INPUT DATA:
-*-

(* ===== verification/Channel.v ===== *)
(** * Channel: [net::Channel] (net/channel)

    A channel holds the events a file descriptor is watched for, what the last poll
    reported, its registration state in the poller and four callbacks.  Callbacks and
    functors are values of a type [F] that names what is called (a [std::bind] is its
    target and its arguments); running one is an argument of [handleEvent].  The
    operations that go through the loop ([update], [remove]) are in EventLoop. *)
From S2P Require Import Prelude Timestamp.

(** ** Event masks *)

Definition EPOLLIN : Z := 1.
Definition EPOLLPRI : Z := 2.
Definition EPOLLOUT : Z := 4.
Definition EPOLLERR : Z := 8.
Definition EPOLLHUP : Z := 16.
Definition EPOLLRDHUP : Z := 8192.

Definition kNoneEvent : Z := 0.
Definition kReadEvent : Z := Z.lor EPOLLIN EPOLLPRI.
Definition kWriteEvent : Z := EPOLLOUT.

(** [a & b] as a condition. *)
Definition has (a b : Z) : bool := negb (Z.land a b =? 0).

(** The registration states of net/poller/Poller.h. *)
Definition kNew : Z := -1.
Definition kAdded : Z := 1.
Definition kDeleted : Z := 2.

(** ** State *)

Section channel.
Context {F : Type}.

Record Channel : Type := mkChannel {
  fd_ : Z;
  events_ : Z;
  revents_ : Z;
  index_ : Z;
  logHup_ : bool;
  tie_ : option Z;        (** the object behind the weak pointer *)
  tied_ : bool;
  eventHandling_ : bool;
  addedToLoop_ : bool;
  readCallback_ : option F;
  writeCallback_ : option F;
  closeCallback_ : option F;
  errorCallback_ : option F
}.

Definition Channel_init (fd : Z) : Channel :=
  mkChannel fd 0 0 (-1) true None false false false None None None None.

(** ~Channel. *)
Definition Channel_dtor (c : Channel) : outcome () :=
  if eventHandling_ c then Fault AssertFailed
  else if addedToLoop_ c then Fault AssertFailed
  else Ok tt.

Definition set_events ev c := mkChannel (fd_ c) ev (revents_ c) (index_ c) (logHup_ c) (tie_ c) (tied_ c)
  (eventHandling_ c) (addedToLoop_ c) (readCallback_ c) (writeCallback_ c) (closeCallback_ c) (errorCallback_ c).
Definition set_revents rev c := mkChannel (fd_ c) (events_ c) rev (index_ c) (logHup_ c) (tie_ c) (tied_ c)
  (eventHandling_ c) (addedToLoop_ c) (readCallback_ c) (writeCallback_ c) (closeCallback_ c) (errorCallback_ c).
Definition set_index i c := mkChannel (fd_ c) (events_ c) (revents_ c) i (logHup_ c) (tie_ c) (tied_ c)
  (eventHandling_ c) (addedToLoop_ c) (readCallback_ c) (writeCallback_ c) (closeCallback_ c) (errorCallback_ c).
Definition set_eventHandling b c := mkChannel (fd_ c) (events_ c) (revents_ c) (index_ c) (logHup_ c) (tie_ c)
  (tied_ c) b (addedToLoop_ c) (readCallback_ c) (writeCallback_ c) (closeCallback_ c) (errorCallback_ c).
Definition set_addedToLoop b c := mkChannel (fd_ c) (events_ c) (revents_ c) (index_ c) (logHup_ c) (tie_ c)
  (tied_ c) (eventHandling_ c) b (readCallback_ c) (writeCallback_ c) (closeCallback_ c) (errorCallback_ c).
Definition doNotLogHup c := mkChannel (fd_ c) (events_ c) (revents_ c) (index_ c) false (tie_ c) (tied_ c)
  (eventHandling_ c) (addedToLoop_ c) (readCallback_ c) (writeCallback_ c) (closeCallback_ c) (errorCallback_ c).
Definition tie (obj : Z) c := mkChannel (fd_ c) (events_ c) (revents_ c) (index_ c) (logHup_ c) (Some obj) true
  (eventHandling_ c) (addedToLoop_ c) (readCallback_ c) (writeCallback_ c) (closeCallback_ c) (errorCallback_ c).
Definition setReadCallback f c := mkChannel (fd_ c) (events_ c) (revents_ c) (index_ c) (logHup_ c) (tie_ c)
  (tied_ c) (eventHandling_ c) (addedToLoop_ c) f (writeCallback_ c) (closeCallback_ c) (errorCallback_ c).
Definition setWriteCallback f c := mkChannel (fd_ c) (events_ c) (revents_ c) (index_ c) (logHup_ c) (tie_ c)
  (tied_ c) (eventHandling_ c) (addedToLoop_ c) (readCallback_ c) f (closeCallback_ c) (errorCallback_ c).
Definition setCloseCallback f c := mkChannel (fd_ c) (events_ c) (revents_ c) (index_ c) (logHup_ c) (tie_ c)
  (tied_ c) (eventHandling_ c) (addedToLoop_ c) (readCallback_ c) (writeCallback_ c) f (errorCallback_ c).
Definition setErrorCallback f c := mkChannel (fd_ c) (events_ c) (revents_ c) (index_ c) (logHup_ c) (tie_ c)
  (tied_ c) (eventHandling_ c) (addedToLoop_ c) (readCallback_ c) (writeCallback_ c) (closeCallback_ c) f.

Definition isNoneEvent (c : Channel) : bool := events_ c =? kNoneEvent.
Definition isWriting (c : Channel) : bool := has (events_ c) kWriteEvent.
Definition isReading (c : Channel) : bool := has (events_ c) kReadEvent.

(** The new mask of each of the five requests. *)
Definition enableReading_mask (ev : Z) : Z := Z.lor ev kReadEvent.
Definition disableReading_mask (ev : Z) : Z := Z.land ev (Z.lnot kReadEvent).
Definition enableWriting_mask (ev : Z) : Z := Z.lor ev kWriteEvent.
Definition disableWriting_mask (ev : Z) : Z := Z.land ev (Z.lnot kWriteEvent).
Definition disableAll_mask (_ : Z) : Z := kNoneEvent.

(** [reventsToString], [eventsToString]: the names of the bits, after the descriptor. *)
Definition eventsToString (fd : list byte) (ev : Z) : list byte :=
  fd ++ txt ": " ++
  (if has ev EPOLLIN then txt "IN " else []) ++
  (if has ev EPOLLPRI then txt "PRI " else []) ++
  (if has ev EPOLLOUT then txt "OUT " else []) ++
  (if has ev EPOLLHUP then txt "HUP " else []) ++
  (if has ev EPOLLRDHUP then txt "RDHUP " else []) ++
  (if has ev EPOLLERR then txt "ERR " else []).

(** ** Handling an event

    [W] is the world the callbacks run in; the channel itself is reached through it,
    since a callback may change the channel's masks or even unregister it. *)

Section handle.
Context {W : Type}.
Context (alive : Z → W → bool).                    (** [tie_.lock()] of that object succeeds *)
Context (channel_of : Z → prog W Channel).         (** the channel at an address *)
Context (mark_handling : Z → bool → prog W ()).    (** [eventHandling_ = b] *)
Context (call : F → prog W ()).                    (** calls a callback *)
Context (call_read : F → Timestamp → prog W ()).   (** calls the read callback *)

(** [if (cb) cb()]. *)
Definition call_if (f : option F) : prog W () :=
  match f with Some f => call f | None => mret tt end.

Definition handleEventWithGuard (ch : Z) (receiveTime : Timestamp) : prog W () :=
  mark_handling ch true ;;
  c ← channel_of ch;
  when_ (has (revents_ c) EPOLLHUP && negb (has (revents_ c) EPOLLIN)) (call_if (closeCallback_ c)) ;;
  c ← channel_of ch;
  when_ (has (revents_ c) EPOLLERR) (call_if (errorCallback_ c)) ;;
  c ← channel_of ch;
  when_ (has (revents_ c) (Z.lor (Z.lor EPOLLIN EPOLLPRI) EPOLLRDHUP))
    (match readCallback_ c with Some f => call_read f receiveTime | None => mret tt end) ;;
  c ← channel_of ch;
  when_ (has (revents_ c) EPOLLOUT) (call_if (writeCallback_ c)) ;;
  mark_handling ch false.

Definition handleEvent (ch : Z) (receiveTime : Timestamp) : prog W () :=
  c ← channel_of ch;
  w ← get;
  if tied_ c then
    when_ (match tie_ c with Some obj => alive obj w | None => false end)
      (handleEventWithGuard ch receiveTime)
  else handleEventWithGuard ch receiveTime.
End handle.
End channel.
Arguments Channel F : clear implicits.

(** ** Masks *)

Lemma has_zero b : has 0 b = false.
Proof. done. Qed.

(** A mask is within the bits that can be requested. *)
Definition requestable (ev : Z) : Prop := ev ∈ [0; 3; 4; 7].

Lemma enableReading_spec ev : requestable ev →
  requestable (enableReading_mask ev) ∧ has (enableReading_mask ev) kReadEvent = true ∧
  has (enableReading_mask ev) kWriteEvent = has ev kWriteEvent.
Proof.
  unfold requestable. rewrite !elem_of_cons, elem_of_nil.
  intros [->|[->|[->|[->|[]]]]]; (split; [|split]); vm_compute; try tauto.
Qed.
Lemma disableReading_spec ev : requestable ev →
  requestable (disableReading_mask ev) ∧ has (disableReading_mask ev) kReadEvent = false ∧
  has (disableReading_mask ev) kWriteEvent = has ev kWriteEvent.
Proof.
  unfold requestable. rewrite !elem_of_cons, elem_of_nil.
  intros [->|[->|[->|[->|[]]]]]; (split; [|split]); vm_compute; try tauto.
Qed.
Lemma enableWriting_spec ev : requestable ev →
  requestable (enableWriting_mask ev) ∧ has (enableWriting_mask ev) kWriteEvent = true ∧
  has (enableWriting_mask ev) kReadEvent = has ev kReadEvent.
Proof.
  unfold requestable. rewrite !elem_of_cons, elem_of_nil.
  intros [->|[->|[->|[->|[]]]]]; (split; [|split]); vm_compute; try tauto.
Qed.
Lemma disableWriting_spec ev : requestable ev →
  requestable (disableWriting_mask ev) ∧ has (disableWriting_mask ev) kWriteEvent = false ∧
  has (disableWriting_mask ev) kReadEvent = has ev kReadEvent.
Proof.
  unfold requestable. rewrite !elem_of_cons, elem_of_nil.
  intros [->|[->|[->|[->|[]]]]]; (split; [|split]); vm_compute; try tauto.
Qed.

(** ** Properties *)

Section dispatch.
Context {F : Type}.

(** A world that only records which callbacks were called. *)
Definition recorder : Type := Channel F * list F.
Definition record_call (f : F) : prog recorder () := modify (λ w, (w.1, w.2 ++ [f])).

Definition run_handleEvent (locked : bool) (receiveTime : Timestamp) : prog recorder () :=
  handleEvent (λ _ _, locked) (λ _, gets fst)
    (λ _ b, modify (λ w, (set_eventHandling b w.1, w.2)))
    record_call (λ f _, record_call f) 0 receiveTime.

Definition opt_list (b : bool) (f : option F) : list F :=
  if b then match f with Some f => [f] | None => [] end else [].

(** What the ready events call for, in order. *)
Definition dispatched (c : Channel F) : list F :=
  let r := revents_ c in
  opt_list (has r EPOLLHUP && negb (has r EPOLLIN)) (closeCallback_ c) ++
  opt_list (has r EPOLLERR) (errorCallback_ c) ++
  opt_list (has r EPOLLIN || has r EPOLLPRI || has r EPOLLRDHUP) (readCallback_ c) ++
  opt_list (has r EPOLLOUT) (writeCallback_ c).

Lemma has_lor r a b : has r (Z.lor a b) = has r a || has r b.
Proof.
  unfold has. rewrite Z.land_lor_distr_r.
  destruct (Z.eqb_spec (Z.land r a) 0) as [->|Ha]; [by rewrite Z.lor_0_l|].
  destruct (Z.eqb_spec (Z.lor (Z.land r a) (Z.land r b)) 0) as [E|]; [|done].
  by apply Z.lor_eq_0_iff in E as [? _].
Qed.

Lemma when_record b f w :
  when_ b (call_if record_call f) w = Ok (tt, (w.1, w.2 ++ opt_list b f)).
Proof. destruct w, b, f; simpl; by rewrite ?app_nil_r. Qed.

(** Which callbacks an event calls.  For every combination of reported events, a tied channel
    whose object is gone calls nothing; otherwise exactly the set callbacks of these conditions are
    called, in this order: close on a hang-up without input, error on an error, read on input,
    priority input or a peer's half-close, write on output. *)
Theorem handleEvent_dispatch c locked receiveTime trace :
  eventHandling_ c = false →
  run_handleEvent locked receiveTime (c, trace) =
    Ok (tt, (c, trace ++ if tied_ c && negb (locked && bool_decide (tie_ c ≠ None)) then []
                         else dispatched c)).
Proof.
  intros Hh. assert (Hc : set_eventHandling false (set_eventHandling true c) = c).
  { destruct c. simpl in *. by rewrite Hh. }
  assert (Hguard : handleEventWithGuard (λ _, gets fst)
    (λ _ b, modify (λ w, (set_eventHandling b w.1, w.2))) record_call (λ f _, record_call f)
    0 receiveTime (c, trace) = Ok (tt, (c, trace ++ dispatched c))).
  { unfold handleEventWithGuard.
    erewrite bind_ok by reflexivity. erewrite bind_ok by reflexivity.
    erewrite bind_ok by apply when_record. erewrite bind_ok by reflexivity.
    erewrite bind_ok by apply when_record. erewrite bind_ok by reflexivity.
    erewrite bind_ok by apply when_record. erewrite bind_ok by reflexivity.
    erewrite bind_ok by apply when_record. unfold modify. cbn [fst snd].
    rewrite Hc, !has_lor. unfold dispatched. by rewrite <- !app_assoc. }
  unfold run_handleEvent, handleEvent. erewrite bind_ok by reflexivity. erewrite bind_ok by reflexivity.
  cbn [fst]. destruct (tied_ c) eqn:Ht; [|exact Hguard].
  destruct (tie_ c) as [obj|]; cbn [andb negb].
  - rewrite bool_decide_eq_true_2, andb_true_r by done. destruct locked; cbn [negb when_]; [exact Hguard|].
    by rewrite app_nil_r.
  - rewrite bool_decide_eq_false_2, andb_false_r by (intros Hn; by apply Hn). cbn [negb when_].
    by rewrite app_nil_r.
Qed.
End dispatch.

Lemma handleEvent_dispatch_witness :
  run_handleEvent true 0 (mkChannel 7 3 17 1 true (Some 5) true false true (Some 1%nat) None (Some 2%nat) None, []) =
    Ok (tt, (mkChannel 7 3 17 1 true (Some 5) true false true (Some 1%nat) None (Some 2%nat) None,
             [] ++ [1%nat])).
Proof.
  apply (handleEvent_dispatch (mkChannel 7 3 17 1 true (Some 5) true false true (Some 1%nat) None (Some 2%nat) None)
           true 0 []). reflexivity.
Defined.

-*-

PROBLEM DETAILS:
All that belongs in the answer is the run of lines above from the line containing "Definition record_call (f" through the line containing "assert (Hguard : handleEventWithGuard", exactly as written.

ANSWER FOR THE TASK:
Definition record_call (f : F) : prog recorder () := modify (λ w, (w.1, w.2 ++ [f])).

Definition run_handleEvent (locked : bool) (receiveTime : Timestamp) : prog recorder () :=
  handleEvent (λ _ _, locked) (λ _, gets fst)
    (λ _ b, modify (λ w, (set_eventHandling b w.1, w.2)))
    record_call (λ f _, record_call f) 0 receiveTime.

Definition opt_list (b : bool) (f : option F) : list F :=
  if b then match f with Some f => [f] | None => [] end else [].

(** What the ready events call for, in order. *)
Definition dispatched (c : Channel F) : list F :=
  let r := revents_ c in
  opt_list (has r EPOLLHUP && negb (has r EPOLLIN)) (closeCallback_ c) ++
  opt_list (has r EPOLLERR) (errorCallback_ c) ++
  opt_list (has r EPOLLIN || has r EPOLLPRI || has r EPOLLRDHUP) (readCallback_ c) ++
  opt_list (has r EPOLLOUT) (writeCallback_ c).

Lemma has_lor r a b : has r (Z.lor a b) = has r a || has r b.
Proof.
  unfold has. rewrite Z.land_lor_distr_r.
  destruct (Z.eqb_spec (Z.land r a) 0) as [->|Ha]; [by rewrite Z.lor_0_l|].
  destruct (Z.eqb_spec (Z.lor (Z.land r a) (Z.land r b)) 0) as [E|]; [|done].
  by apply Z.lor_eq_0_iff in E as [? _].
Qed.

Lemma when_record b f w :
  when_ b (call_if record_call f) w = Ok (tt, (w.1, w.2 ++ opt_list b f)).
Proof. destruct w, b, f; simpl; by rewrite ?app_nil_r. Qed.

(** Which callbacks an event calls.  For every combination of reported events, a tied channel
    whose object is gone calls nothing; otherwise exactly the set callbacks of these conditions are
    called, in this order: close on a hang-up without input, error on an error, read on input,
    priority input or a peer's half-close, write on output. *)
Theorem handleEvent_dispatch c locked receiveTime trace :
  eventHandling_ c = false →
  run_handleEvent locked receiveTime (c, trace) =
    Ok (tt, (c, trace ++ if tied_ c && negb (locked && bool_decide (tie_ c ≠ None)) then []
                         else dispatched c)).
Proof.
  intros Hh. assert (Hc : set_eventHandling false (set_eventHandling true c) = c).
  { destruct c. simpl in *. by rewrite Hh. }
  assert (Hguard : handleEventWithGuard (λ _, gets fst)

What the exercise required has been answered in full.